À l’entrée de la surface de réparation, Mario Basler, de son pied droit, décoche une frappe qui contourne le mur mancunien pour terminer sa course au fond des filets d’un Peter Schmeichel pris à contre-pied. Sonnés, les hommes de Sir Alex Ferguson tentent de réagir, mais font face à une équipe munichoise qui ne tremble pas. Finalement assez peu dangereux, les Red Devils regagnent les vestiaires avec l’obligation d’inverser la tendance en seconde période.
Manchester rompt, mais ne craque pas
Revenu de la pause avec de nouvelles intentions, Manchester United tente – et parvient – à se remettre quelque peu la tête à l’endroit. Ce qui ne veut pas dire que le Bayern va pour sa part moins bien. Au contraire, les Allemands passent même, à plusieurs reprises, tout proche de creuser l’écart. Les montants de Peter Schmeichel s’en souviennent d’ailleurs encore aujourd’hui.
À la 79e minute de jeu, le lob astucieux de Mehmet Scholl, qui avait remplacé Alexander Zickler quelques minutes auparavant, échoue sur le montant droit du portier norvégien. Cinq minutes plus tard, c’est cette fois au tour de la barre transversale de sauver le Great Dane. Celui-ci même racontera plus tard : « Quand le ballon est parti, je ne me suis pas retourné de suite, car je savais que ça faisait 2-0. Et puis, quand je l’ai vu heurter le poteau pour me revenir dans les bras, j’ai su qu’on gagnerait. » Et il avait vu juste.
L’apogée du Fergie Time
Cette expression, aujourd’hui complètement intégrée au lexique footballistique, n’a peut-être jamais trouvé meilleure illustration que lors de cette soirée de mai 1999. La fin du match approche quand Ferguson décide de faire entrer son supersub, Ole Gunnar Solskjær, à la place d’Andy Cole (81e). Un changement, le deuxième côté United (Teddy Sheringham avait remplacé Jesper Blomqvist à la 67e minute de jeu), qui a le mérite de réveiller l’équipe anglaise. Peu mis en danger, Oliver Kahn doit s’employer par trois fois pour empêcher les deux entrants mancuniens d’égaliser.
Les secondes s’égrainent et l’arbitre assistant annonce trois minutes de temps additionnel.
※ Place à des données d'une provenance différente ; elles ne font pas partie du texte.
(* ===== verification/JArena.v ===== *)
(** * jalloc: arenas

    Models the arena operations of [src/util/private/jalloc/malloc.c] on the
    whole allocator state: [arena_run_split], [arena_chunk_alloc],
    [arena_chunk_dealloc], [arena_run_alloc], [arena_run_dalloc],
    [arena_bin_nonfull_run_get], [arena_bin_malloc_hard], [arena_malloc],
    [arena_palloc_trim], [arena_palloc], [arena_salloc], [arena_dalloc],
    [arenas_extend] and [choose_arena].

    The headers that the code keeps inside chunks and runs are two maps from
    addresses: a header that is not in its map is memory the program must not
    touch, and reading it is undefined behaviour. *)

From Stdlib Require Import ZArith Lia Bool Sorted.
From stdpp Require Import base numbers gmap list.
From S2P Require Import Prelude JConfig JRun JBin JMap JChunk.

(** ** Address-ordered trees of chunks and of runs, as sorted lists *)

Fixpoint addr_insert (a : Z) (t : list Z) : list Z :=
  match t with
  | [] => [a]
  | x :: t' => if a <? x then a :: t else if a =? x then t else x :: addr_insert a t'
  end.

Fixpoint addr_remove (a : Z) (t : list Z) : list Z :=
  match t with
  | [] => []
  | x :: t => if a =? x then t else x :: addr_remove a t
  end.

(** ** The state of the allocator *)

Section arena_ops.
Context `{V : VM} (cfg : config).

(** [arenas] is the array of arena pointers; an arena is named by its index. *)
Record heap := mk_heap {
  lower : state;
  arenas : list (option arena);
  chunk_hdrs : gmap Z arena_chunk;
  run_hdrs : gmap Z arena_run }.

Definition set_lower (h : heap) (s : state) : heap :=
  mk_heap s (arenas h) (chunk_hdrs h) (run_hdrs h).
Definition put_chunk (h : heap) (c : Z) (ch : arena_chunk) : heap :=
  mk_heap (lower h) (arenas h) (<[c := ch]> (chunk_hdrs h)) (run_hdrs h).
Definition drop_chunk (h : heap) (c : Z) : heap :=
  mk_heap (lower h) (arenas h) (delete c (chunk_hdrs h)) (run_hdrs h).
Definition put_run (h : heap) (r : Z) (rh : arena_run) : heap :=
  mk_heap (lower h) (arenas h) (chunk_hdrs h) (<[r := rh]> (run_hdrs h)).
Definition write_vm (h : heap) (f : vm -> vm) : heap :=
  set_lower h (set_kernel (lower h) (f (kernel (lower h)))).

Definition get_arena (h : heap) (a : Z) : option arena :=
  let* o := zget (arenas h) a in o.
Definition put_arena (h : heap) (a : Z) (ar : arena) : option heap :=
  let* l := zset (arenas h) a (Some ar) in
  Some (mk_heap (lower h) l (chunk_hdrs h) (run_hdrs h)).

Definition get_bin (h : heap) (a bi : Z) : option arena_bin :=
  let* ar := get_arena h a in zget (bins ar) bi.
Definition put_bin (h : heap) (a bi : Z) (b : arena_bin) : option heap :=
  let* ar := get_arena h a in
  let* l := zset (bins ar) bi b in
  put_arena h a (mk_arena (chunks ar) (spare ar) l).

Definition set_runcur (b : arena_bin) (r : option Z) : arena_bin :=
  mk_bin r (runs b) (reg_size b) (run_size b) (nregs b) (regs_mask_nelms b) (reg0_offset b).
Definition set_runs (b : arena_bin) (l : list Z) : arena_bin :=
  mk_bin (runcur b) l (reg_size b) (run_size b) (nregs b) (regs_mask_nelms b) (reg0_offset b).

(** The page index of an address in the chunk at [c], and the address of a page:
    the index is an [unsigned], and so is the shifted offset. *)
Definition page_index (c p : Z) : Z := u32 (Z.shiftr (u64 (p - c)) (pagesize_2pow cfg)).
Definition page_addr (c i : Z) : Z := u64 (c + u32 (Z.shiftl i (pagesize_2pow cfg))).

(** ** Runs *)

Definition arena_run_split (h : heap) (run size : Z) : option heap :=
  let c := CHUNK_ADDR2BASE cfg run in
  let* ch := chunk_hdrs h !! c in
  let* ch := run_split ch (page_index c run) (u32 (Z.shiftr size (pagesize_2pow cfg))) in
  Some (put_chunk h c ch).

Definition arena_chunk_alloc (h : heap) (a : Z) : outcome (option Z * heap) :=
  let! ar := lift (get_arena h a) in
  match spare ar with
  | Some c =>
      let! h := lift (put_arena h a (mk_arena (addr_insert c (chunks ar)) None (bins ar))) in
      Ok (Some c, h)
  | None =>
      let! (ret, s) := chunk_alloc cfg (lower h) (chunksize cfg) in
      let h := set_lower h s in
      match ret with
      | None => Ok (None, h)
      | Some c =>
          let! ch := lift (chunk_init cfg a) in
          let! h := lift (put_arena h a (mk_arena (addr_insert c (chunks ar)) None (bins ar))) in
          Ok (Some c, put_chunk h c ch)
      end
  end.

Definition arena_chunk_dealloc (h : heap) (a c : Z) : outcome heap :=
  let! ch := lift (chunk_hdrs h !! c) in
  let! owner := lift (get_arena h (chunk_arena ch)) in
  let! h := lift (put_arena h (chunk_arena ch)
                    (mk_arena (addr_remove c (chunks owner)) (spare owner) (bins owner))) in
  if negb (opt_hint (opts cfg)) then
    let! ar := lift (get_arena h a) in
    let! h :=
      match spare ar with
      | Some sp =>
          let! s := chunk_dealloc cfg (lower h) sp (chunksize cfg) in
          Ok (drop_chunk (set_lower h s) sp)
      | None => Ok h
      end in
    lift (put_arena h a (mk_arena (chunks ar) (Some c) (bins ar)))
  else
    let! s := chunk_dealloc cfg (lower h) c (chunksize cfg) in
    Ok (drop_chunk (set_lower h s) c).

(** The search of [arena_run_alloc] through the arena's chunks. *)
Fixpoint search_chunks (cs : list Z) (h : heap) (size need : Z) : outcome (option Z * heap) :=
  match cs with
  | [] => Ok (None, h)
  | c :: cs =>
      let! ch := lift (chunk_hdrs h !! c) in
      if may_fit cfg ch need then
        let! (found, ch) := lift (search_chunk cfg ch need) in
        let h := put_chunk h c ch in
        match found with
        | Some i =>
            let run := page_addr c i in
            let! h := lift (arena_run_split h run size) in
            Ok (Some run, h)
        | None => search_chunks cs h size need
        end
      else search_chunks cs h size need
  end.

Definition arena_run_alloc (h : heap) (a size : Z) : outcome (option Z * heap) :=
  let need := u32 (Z.shiftr size (pagesize_2pow cfg)) in
  let! ar := lift (get_arena h a) in
  let! (found, h) := search_chunks (chunks ar) h size need in
  match found with
  | Some run => Ok (Some run, h)
  | None =>
      let! (ret, h) := arena_chunk_alloc h a in
      match ret with
      | None => Ok (None, h)
      | Some c =>
          let run := page_addr c (arena_chunk_header_npages cfg) in
          let! h := lift (arena_run_split h run size) in
          Ok (Some run, h)
      end
  end.

Definition arena_run_dalloc (h : heap) (a run size : Z) : outcome heap :=
  let c := CHUNK_ADDR2BASE cfg run in
  let! ch := lift (chunk_hdrs h !! c) in
  let h := if opt_hint (opts cfg) then write_vm h (fun v => madvise v run size) else h in
  let! ch := lift (run_dalloc cfg ch (page_index c run) (u32 (Z.shiftr size (pagesize_2pow cfg)))) in
  let h := put_chunk h c ch in
  if pages_used ch =? 0 then arena_chunk_dealloc h a c else Ok h.

(** ** Bins *)

Definition arena_bin_nonfull_run_get (h : heap) (a bi : Z) : outcome (option Z * heap) :=
  let! b := lift (get_bin h a bi) in
  match runs b with
  | r :: l =>
      let! h := lift (put_bin h a bi (set_runs b l)) in
      Ok (Some r, h)
  | [] =>
      let! (ret, h) := arena_run_alloc h a (run_size b) in
      match ret with
      | None => Ok (None, h)
      | Some r => Ok (Some r, put_run h r (arena_run_init bi b))
      end
  end.

(** [arena_bin_malloc_easy] on the run at [r]. *)
Definition bin_malloc_easy (h : heap) (b : arena_bin) (r : Z) : option (option Z * heap) :=
  let* rh := run_hdrs h !! r in
  let* (ret, rh) := arena_bin_malloc_easy r rh b in
  Some (ret, put_run h r rh).

Definition arena_bin_malloc_hard (h : heap) (a bi : Z) : outcome (option Z * heap) :=
  let! (ret, h) := arena_bin_nonfull_run_get h a bi in
  let! b := lift (get_bin h a bi) in
  let! h := lift (put_bin h a bi (set_runcur b ret)) in
  match ret with
  | None => Ok (None, h)
  | Some r => lift (bin_malloc_easy h b r)
  end.

(** The small branch of [arena_malloc], on a bin. *)
Definition bin_malloc (h : heap) (a bi : Z) : outcome (option Z * heap) :=
  let! b := lift (get_bin h a bi) in
  let! avail :=
    match runcur b with
    | Some r => let! rh := lift (run_hdrs h !! r) in
                Ok (if 0 <? nfree rh then Some r else None)
    | None => Ok None
    end in
  match avail with
  | Some r => lift (bin_malloc_easy h b r)
  | None => arena_bin_malloc_hard h a bi
  end.

Definition arena_malloc (h : heap) (a size : Z) : outcome (option Z * heap) :=
  let! (ret, h, size) :=
    if size <=? bin_maxclass cfg then
      let '(bi, size) := size2bin cfg size in
      let! (ret, h) := bin_malloc h a bi in
      Ok (ret, h, size)
    else
      let size := PAGE_CEILING cfg size in
      let! (ret, h) := arena_run_alloc h a size in
      Ok (ret, h, size) in
  match ret with
  | None => Ok (None, h)
  | Some p => Ok (Some p, write_vm h (fun v => fill_new cfg v p size))
  end.

(** ** Over-aligned large objects *)

Definition arena_palloc_trim (h : heap) (a c pageind np : Z) : outcome heap :=
  let! ch := lift (chunk_hdrs h !! c) in
  let! m := lift (fill_run (Z.to_nat np) (chunk_map ch) pageind 0 np) in
  let h := put_chunk h c (set_map ch m) in
  arena_run_dalloc h a (page_addr c pageind) (u32 (Z.shiftl np (pagesize_2pow cfg))).

Definition arena_palloc (h : heap) (a alignment size alloc_size : Z)
    : outcome (option Z * heap) :=
  let np := u32 (Z.shiftr size (pagesize_2pow cfg)) in
  let! (ret, h) := arena_run_alloc h a alloc_size in
  match ret with
  | None => Ok (None, h)
  | Some ret =>
      let c := CHUNK_ADDR2BASE cfg ret in
      let! ch := lift (chunk_hdrs h !! c) in
      let offset := Z.land ret (u64 (alignment - 1)) in
      let! (ret, h) :=
        if offset =? 0 then
          let pageind := page_index c ret in
          let! m := lift (fill_npages (Z.to_nat np) (chunk_map ch) pageind 0 np) in
          let h := put_chunk h c (set_map ch m) in
          let! h := arena_palloc_trim h a c (u32 (pageind + np))
                      (u32 (Z.shiftr (u64 (alloc_size - size)) (pagesize_2pow cfg))) in
          Ok (ret, h)
        else
          let leadsize := u64 (alignment - offset) in
          let ret := u64 (ret + leadsize) in
          let pageind := page_index c ret in
          let! m := lift (fill_run (Z.to_nat np) (chunk_map ch) pageind 0 np) in
          let h := put_chunk h c (set_map ch m) in
          let leadpages := Z.shiftr leadsize (pagesize_2pow cfg) in
          let! h := arena_palloc_trim h a c (u32 (pageind - leadpages)) (u32 leadpages) in
          let trailsize := u64 (alloc_size - leadsize - size) in
          let! h :=
            if negb (trailsize =? 0)
            then arena_palloc_trim h a c (u32 (pageind + np))
                   (u32 (Z.shiftr trailsize (pagesize_2pow cfg)))
            else Ok h in
          Ok (ret, h) in
      Ok (Some ret, write_vm h (fun v => fill_new cfg v ret size))
  end.

(** ** Looking up and freeing *)

(** The test shared by [arena_salloc] and [arena_dalloc]: whether [ptr] is a
    region of a small run; if so the address of that run. *)
Definition small_run (ch : arena_chunk) (c ptr : Z) : option (option Z * arena_chunk_map) :=
  let pageind := page_index c ptr in
  let* mapelm := zget (chunk_map ch) pageind in
  if negb (pos mapelm =? 0) || negb (ptr =? page_addr c pageind)
  then Some (Some (page_addr c (u32 (pageind - pos mapelm))), mapelm)
  else Some (None, mapelm).

Definition arena_salloc (h : heap) (ptr : Z) : option Z :=
  let c := CHUNK_ADDR2BASE cfg ptr in
  let* ch := chunk_hdrs h !! c in
  let* (small, mapelm) := small_run ch c ptr in
  match small with
  | Some run =>
      let* rh := run_hdrs h !! run in
      let* b := get_bin h (chunk_arena ch) (bin rh) in
      Some (reg_size b)
  | None => Some (u32 (Z.shiftl (npages mapelm) (pagesize_2pow cfg)))
  end.

(** Junk filling of a freed object. *)
Definition fill_old (v : vm) (p n : Z) : vm :=
  if opt_junk (opts cfg) then fill v p n 90 else v.

(** The bookkeeping of [arena_dalloc] after a region of the run at [run] has been
    released: an empty run is given back, a run that was full becomes available. *)
Definition bin_update (h : heap) (a : Z) (run : Z) (rh : arena_run) (b : arena_bin)
    : outcome heap :=
  let is_cur := match runcur b with Some r => run =? r | None => false end in
  if nfree rh =? nregs b then
    let b' :=
      if is_cur then set_runcur b None
      else if negb (nregs b =? 1) then set_runs b (addr_remove run (runs b))
      else b in
    let! h := lift (put_bin h a (bin rh) b') in
    arena_run_dalloc h a run (run_size b)
  else if (nfree rh =? 1) && negb is_cur then
    match runcur b with
    | None => lift (put_bin h a (bin rh) (set_runcur b (Some run)))
    | Some cur =>
        if run <? cur then
          let! cur_hdr := lift (run_hdrs h !! cur) in
          let b := if 0 <? nfree cur_hdr then set_runs b (addr_insert cur (runs b)) else b in
          lift (put_bin h a (bin rh) (set_runcur b (Some run)))
        else lift (put_bin h a (bin rh) (set_runs b (addr_insert run (runs b))))
    end
  else Ok h.

Definition arena_dalloc (h : heap) (a c ptr : Z) : outcome heap :=
  let! ch := lift (chunk_hdrs h !! c) in
  let! (small, mapelm) := lift (small_run ch c ptr) in
  match small with
  | Some run =>
      let! rh := lift (run_hdrs h !! run) in
      let! b := lift (get_bin h (chunk_arena ch) (bin rh)) in
      let size := reg_size b in
      let h := write_vm h (fun v => fill_old v ptr size) in
      let! rh := lift (arena_run_reg_dalloc run rh b ptr size) in
      let rh := set_nfree rh (u32 (nfree rh + 1)) in
      bin_update (put_run h run rh) a run rh b
  | None =>
      let size := u32 (Z.shiftl (npages mapelm) (pagesize_2pow cfg)) in
      let h := write_vm h (fun v => fill_old v ptr size) in
      arena_run_dalloc h a ptr size
  end.

(** ** Choosing an arena *)

(** [sizeof(arena_t)] and [sizeof(arena_bin_t)] of an LP64 build. *)
Definition sizeof_arena_t : Z := 72.
Definition sizeof_arena_bin_t : Z := 48.

(** Returns the index of the arena to use. *)
Definition arenas_extend (h : heap) (ind : Z) : outcome (Z * heap) :=
  let! (ret, s) := base_alloc cfg (lower h)
                     (u64 (sizeof_arena_t + sizeof_arena_bin_t * u32 (nbins cfg - 1))) in
  let h := set_lower h s in
  match ret with
  | Some _ =>
      let! ar := lift (arena_new cfg) in
      let! h := lift (put_arena h ind ar) in
      Ok (ind, h)
  | None => if opt_abort (opts cfg) then Abort else Ok (0, h)
  end.

(** The [NO_TLS] version; [tid] is [MyThreadId()]. *)
Definition choose_arena (h : heap) (tid : Z) : outcome (Z * heap) :=
  let ind := tid mod zlen (arenas h) in
  let! o := lift (zget (arenas h) ind) in
  match o with
  | Some _ => Ok (ind, h)
  | None => arenas_extend h ind
  end.
End arena_ops.
Arguments heap : clear implicits.
Arguments heap {V}.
À la baguette d’un nouveau corner en faveur de Manchester, David Beckham propulse le cuir dans la surface adverse. S’en suit un cafouillage, un ballon qui navigue sans réelle destination, puis l’explosion : Teddy Sheringham vient, d’un geste réflexe, de tromper Oliver Kahn et de permettre à United d’égaliser. La confiance a changé de camp. Quelques secondes après l’engagement, Manchester obtient un nouveau corner. David Beckham – encore lui – dépose le ballon au premier poteau, Sheringham le dévie pour Solskjær qui, d’une nouveau geste réflexe, le propulse au fond des filets.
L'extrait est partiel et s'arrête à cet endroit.